-- Records contained in a dataset --
(* ===== verification/Prelude.v ===== *)
(** * FastSync: verification of the shared core

    FastSync copies directory trees between a client and a server in the manner
    of rsync.  The client scans a tree, decides with filter rules and an
    optional list of paths what to send, and streams files, metadata and deltas
    over a framed protocol; the server receives them through a pipeline of
    worker threads joined by bounded queues, stores them below a root and
    deletes what the sender no longer has.  This library models the parts of
    src/shared/ (and of the client and server where named) that carry this
    logic, as functions on explicit values, and proves what the rest of the
    program relies on.

    ** Conventions.  A C function becomes a function with the same name that
    returns an [outcome]: [Ret] with its result, [Fail] for its failure value
    ([NULL], [false]), and [Stuck] for an access outside an object, a signed
    overflow, or exhausted fuel.  A theorem that a function returns therefore
    also excludes undefined behaviour and non-termination.  Integers are [Z]
    with the conversions of their C type written out ([u32], [u64], [i32]);
    strings and buffers are lists of bytes; structs are records.  [malloc] is
    outside the program: whether a request succeeds and what a fresh block
    holds are fields of the class [Heap] (file Alloc), over which everything is
    quantified; a theorem that needs memory says so with [heap_serves].  xxHash,
    the kernel, OpenSSL and the file system are parameters too.  Loops that are
    not structural carry fuel computed from their input (the number of bytes,
    slots or schedule entries left); the theorems show it is enough.  Only the
    search of --stop-at for the next matching date, whose length depends on the
    C library's calendar, takes its fuel as an argument.

    ** Files and the sources they model (under src/shared/)
    - Prelude (this file): outcomes, machine integers, reads and writes of
      buffers and arrays, tactics and hint databases.
    - Alloc: the allocation limit of protocol.c and the [Heap] class.
    - CStr: the C string functions the sources call.
    - DataBuf: data.c, the constructors of [Data].
    - DeltaSig, DeltaIndex, DeltaInstr, DeltaCompute: delta.c.  Block signatures
      and their codec; the bucket index and the match search; the instruction
      codec and the application of a delta; the matching loop with its rolling
      checksum, and the exchange of all of these between two peers.
    - Queue: queue.c.  The circular buffer, and in [Module Monitor] the blocking
      operations as a step relation over threads, mutex and wake-ups.
    - ArrayList: array_list.c.   - Hardlink: hardlink.c.   - Chmod: chmod.c.
    - Glob: [glob_match] of utils.c, the dynamic program on four rotating rows.
    - PathIndex: the string hash set, sorted array and path index of utils.c;
      the class [IndexOf] is what the index promises its clients.
    - Paths: path joining and checks, output escaping, bounded lines (utils.c).
    - FilterParse, FilterRules: filter.c.  The rule parser; rule lists, merge
      files, per-directory files, CVS defaults and the decision for a path.
    - FileList: file_list.c, the [--files-from] set, a client of PathIndex.
    - Transport: the plain and TLS operations and the exact read and write loops
      of protocol.c, over a schedule of what the environment answers.
    - Session: frames, rejection detail, keepalive wait and memory budget of
      protocol.c, and [data_destroy] of data.c; [Module Concurrent] is the
      budget under compare-and-swap by many threads.
    - Metadata: metadata.c, the wire record, the modification window, the mode
      rule and the time slots.
    - Wp: weakest preconditions of outcomes and of the protocol monad, with the
      tactics the later files use.
    - Charset: charset.c, the conversion loop with its growing buffer, the
      specification and its probes; iconv is a parameter.
    - Chunk: chunk.c and the chunk part of file.c, batches of small files, their
      records and the frames that carry them.
    - Names: the syntax checks and algorithm ids other components rely on.
    - Basis, ConfigWire, ConfigTrip, ConfigTyped, ConfigCheck: config.c and
      config.h.  Basis paths; the wire table with the sender and receiver of
      every member; the round trip; what a received frame can hold; the
      cross-field rules and the acceptance of a configuration.
    - Identity: identity.c, id maps, --chown and --copy-as, and the ownership
      policy the receiver applies.
    - Libc: [strtol], [strtoul], [strtok_r], [strchr], [fgets] and unsigned
      [printf] as the parsers use them.
    - DaemonConf: daemon_conf.c, the daemon's configuration file, its
      overrides and the host access rules.
    - DaemonLimits: daemon_limits.c, the registry of connections and sources
      the forked children share, with its lockout.
    - DaemonLoop: the accept loop and the SIGCHLD handler of transport_tcp.c
      with the children's registration, one atomic operation at a time.
    - DeleteTree, DeleteWalk, DeleteSafe, DeleteExact: the deletion walk of
      delete.c.  A directory tree whose system calls may fail; the walk in its
      deleting and listing modes; its safety under every fault; the removals it
      performs without faults.
    - SecureFs, SecureSafe: the walk to a path's parent below the authorized
      root and the operations on directories, links and trees of file.c.
    - Symlink: the lexical tests of link targets (file.c).
    - DeleteManifest: the delete manifest, sent by client_manifest.c of
      src/client/ and received by delete_commit.c.
    - DeleteCommit, DeleteCommitSafe: the skip set of delete.c and the commit of
      delete_commit.c, with the removals of --delete-missing-args.
    - DeletePlan, DeletePlanSafe, DeletePlanRun: the receiver of the
      per-directory plans of delete_plan.c.  The walk of one directory and the
      session; what a plan may remove and when; whole sessions, read from the
      bytes of a peer, with their commit.
    - DeletePlanSend, DeletePlanTable, DeletePlanKeep, DeletePlanWire: their
      sender, with the part of client_scan.c of src/client/ that feeds it.  The
      hash table of directories; that it lists exactly the scan; that a session
      with these plans keeps the scan; the frames on the wire.
    - Disk, Save, SaveSafe, SaveDone: the store of a file, of file.c and
      file_store.c.  A disk with names and contents and a schedule of kernel
      answers; the store under a temporary name or in place; its atomicity; its
      completeness and the exactness of the in-place branch.
    - Xattr, XattrSafe: xattr.c.  Extended attributes, captured, sent, received
      and applied, and the fake-super record.
    - Credentials, CredentialsSafe, CredentialsTrip: credentials.c.  Keys and
      proofs, the credential store and its loader; the invariant of the store;
      that a hashed store loads back.  Base64 states what OpenSSL promises, as
      the classes [Base64] and [Digests], and implements the encoding.
    - Auth, AuthSafe, AuthTrip: both halves of the login, of server.c in
      src/server/ and of config.c; the daemon against any peer; the two halves
      against each other.
    - Gate, GateSafe: the gate of server.c in src/server/ on a configuration and
      on the destination of a session, which joins DaemonConf, Identity, Charset
      and Auth; the class [Limits] is what it asks of the registry.
    - Prepare: the preparation of a session in server.c, after the gates, with
      the message of the day of motd.c.
    - DummyKey: the sidecar file of the dummy key of credentials.c, with any
      number of daemons that start together.
    - StopCondition: stop_condition.c, the options --stop-after and --stop-at.
    - Compression, CompressionSafe: compression.c.  Frames of every codec; that
      they come back, and that any bytes are decompressed within their limit.
      zstd, lz4 and zlib are classes of parameters.
    - Checksum, ChecksumExact: checksum.c.  MD4 in full, the choice of an
      algorithm, digests of memory and of descriptors; RFC 1320 written out as a
      specification ([Module RFC1320]), and that the digests agree with it.
    - Fuzzy, FuzzyExact: the --fuzzy search of incremental_check.c.  Distances,
      suffixes and candidates; that the choice is the least one.

    ** What is shown
    - Delta transfer: the receiver rebuilds the sender's file from its old file
      and the delta unless two different blocks collide in both checksums; the
      rolling checksum and the bucket index agree with their plain definitions;
      signatures and deltas survive their codec; parsing and applying hostile
      bytes stays inside its buffers and yields the announced size or a refusal.
    - Queues and budget: the queue refines a list; under every interleaving it
      is a bounded FIFO with mutual exclusion, and the budget counter is the sum
      of the charges held and stays below its limit; a received buffer is
      charged exactly and given back.
    - Protocol: reads and writes are exact under any splitting, retry or
      interruption; strings, buffers, status words and details arrive as sent
      and leave the stream at the next frame; the keepalive wait ends and leaves
      the stream in step.
    - Selection: glob patterns mean their recursive definition; the first rule
      that applies decides, within its owner directory; rule files always
      terminate; the path index and the files-from set are exact; rules survive
      being printed and parsed.
    - Configuration: what is sent is what the receiver holds, field by field; a
      frame of any bytes is read safely into typed members whose strings together
      take at most 1 MiB; a server goes on only with a configuration that satisfies
      every rule, the rules being spelled out apart from the checks of the code.
    - Identity: a wildcard of an id map covers exactly the accounts it names;
      maps the client builds are maps the receiver accepts; ownership changes
      only as the policy asks.
    - Daemon: a configuration that loads is servable, a host is admitted
      exactly when the bits of its address say so, the shared registry fits its
      mapping, repeated failures lock a source out for exactly the configured
      time, the table of sources never stays full, and under every
      interleaving no slot leaks and, as long as no run of the SIGCHLD handler
      overlaps a registration, no module has more connections than its cap.  Of the
      cap per source only the bound of a bucket is shown: it fails open when the
      table is full or a bucket is evicted.
    - Deletion: whatever fails, only extraneous entries are removed, within the
      budget; without faults exactly the planned ones, with the others counted
      exactly, and a dry run lists the same; a manifest is bounded; a commit keeps
      what was transmitted.  The per-directory plans arrive, each once and all of
      them; a session fed any bytes removes only what the frames in them leave
      unprotected; with the sender's plans it keeps everything the sender scanned.
      The theorems about commits and plans are without --keep-dirlinks, with which a
      path may lead through a directory link, and for a receive root within the
      authorized root.
    - Storing: no path, link or failure leads out of the authorized root; after
      every system call the destination of a store under a temporary name is the
      old or the complete new file, or with --partial what was written of it; a
      store that nothing hinders succeeds; a store in place leaves exactly the new
      bytes.  The theorems about stores are without --keep-dirlinks, and the one
      that a store succeeds also without --temp-dir.
    - Access: a login succeeds only with a proof for the key stored for that user
      under this connection's nonce, a user with the password always gets in, a
      store is unambiguous and its challenges tell nothing of its users; the gate
      accepts only what modules, host lists, limits, ownership policy and login
      allow; a session stays at or below its root and has none of the three delete
      authorities without --allow-delete.
    - The dummy key: daemons that start together agree on one key.  Stopping:
      --stop-after takes exactly the positive numbers of an [int], a deadline is
      reached exactly from its instant on, and a date with a field left out is
      in the future.
    - Content: compressed data comes back with every codec, and hostile frames
      stay within their limit; MD4 is that of RFC 1320 in whatever pieces it is
      fed; the --fuzzy basis is the least candidate by the weighted edit distance
      among the first 4096 entries of the directory, whatever their order.
    - Extended attributes: a peer can set only allowed names, within the limits;
      what was captured arrives; the fake-super record is replayed as written.
    - Batches and names: chunks survive their codec within their limits, and
      converted names are what the converter produces, however it is fed.
    - Paths and attributes: validated paths stay below the root; escaped output
      is printable; lines are bounded; metadata records decode to themselves or
      are refused; the mode rule, the time window, [--chmod] clauses and the
      hard-link groups are exact, and an assignment to a group fails exactly when
      the lock or an allocation it needs does.

    ** Bounds.  Merge files nest 17 levels (the limit of the source is 16).
    Theorems about filters assume patterns within the work limit of
    [glob_match] (64 Mi cells, beyond which it refuses to match) and, for the
    names of per-directory files, blocks below 8 GiB, since their capacity is
    doubled without an overflow check.  Schedules of the transport are finite:
    past their end the environment reports a timeout; past the end of a schedule
    of the disk every call succeeds.

    ** Not modelled.  The heuristics on [double] (whether to attempt a delta,
    bandwidth throttling), log and diagnostic texts, release of memory except
    where it returns a charge, permission bits and ownership of stored files,
    and the parts that are system calls around this core: sockets and TLS
    set-up, processes, the command line, the scan of the sender's tree.  Left
    too are the incremental check and the receiver's pipeline with installs from
    a basis, whose work is a long sequence of system calls and messages between
    the components above, and the staging directory of --delay-updates. *)

From Stdlib.Strings Require Import String.
From Stdlib Require Export ZArith Lia.
From coqutil Require Export Byte Word.LittleEndianList.
From stdpp Require Export base numbers sets relations sorting decidable list.
Export String.StringSyntax.
Export Corelib.Init.Byte.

-- REQUIREMENT --
Scan the entries above for the word "allocation". Report the lines that hold it.

-- SOLUTION TO THIS EXERCISE --
    - Alloc: the allocation limit of protocol.c and the [Heap] class.
      the lock or an allocation it needs does.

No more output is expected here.